■ Dataset records:
------------------------------------------------------------
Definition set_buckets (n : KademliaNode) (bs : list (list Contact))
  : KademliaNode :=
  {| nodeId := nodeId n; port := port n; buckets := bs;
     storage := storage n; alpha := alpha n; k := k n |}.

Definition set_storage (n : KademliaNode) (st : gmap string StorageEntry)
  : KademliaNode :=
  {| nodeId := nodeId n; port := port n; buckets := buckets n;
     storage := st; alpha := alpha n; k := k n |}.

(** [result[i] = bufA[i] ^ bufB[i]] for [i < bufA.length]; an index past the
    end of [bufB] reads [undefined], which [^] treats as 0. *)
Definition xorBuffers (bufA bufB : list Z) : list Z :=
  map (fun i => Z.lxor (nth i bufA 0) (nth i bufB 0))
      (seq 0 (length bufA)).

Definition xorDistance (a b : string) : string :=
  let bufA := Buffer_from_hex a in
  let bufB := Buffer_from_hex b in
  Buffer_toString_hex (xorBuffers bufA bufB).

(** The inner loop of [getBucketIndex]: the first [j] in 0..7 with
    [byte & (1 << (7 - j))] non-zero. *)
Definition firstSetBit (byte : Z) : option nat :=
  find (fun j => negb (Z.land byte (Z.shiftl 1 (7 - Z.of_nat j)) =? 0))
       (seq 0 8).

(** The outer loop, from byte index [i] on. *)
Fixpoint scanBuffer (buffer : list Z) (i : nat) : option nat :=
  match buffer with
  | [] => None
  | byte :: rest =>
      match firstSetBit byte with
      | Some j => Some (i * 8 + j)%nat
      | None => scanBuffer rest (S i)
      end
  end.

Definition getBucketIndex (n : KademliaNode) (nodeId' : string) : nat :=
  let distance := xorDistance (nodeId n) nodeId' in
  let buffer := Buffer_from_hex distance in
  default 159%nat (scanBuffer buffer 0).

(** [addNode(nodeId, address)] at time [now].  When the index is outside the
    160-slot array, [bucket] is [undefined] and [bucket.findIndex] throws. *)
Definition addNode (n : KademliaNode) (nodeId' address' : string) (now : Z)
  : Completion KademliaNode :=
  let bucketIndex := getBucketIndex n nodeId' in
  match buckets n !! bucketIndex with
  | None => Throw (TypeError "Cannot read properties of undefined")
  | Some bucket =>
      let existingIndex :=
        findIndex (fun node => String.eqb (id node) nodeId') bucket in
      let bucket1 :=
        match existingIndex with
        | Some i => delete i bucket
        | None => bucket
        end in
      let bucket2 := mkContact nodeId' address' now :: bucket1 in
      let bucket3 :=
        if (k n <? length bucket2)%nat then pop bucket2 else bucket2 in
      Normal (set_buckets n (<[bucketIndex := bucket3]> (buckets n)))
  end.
------------------------------------------------------------
■ Task requirements: Your task is to restate, word for word, only those lines above that fall between the line holding "None => Throw" and the line holding "let bucket2 := mkContact", inclusive.

■ Result for this task:
  | None => Throw (TypeError "Cannot read properties of undefined")
  | Some bucket =>
      let existingIndex :=
        findIndex (fun node => String.eqb (id node) nodeId') bucket in
      let bucket1 :=
        match existingIndex with
        | Some i => delete i bucket
        | None => bucket
        end in
      let bucket2 := mkContact nodeId' address' now :: bucket1 in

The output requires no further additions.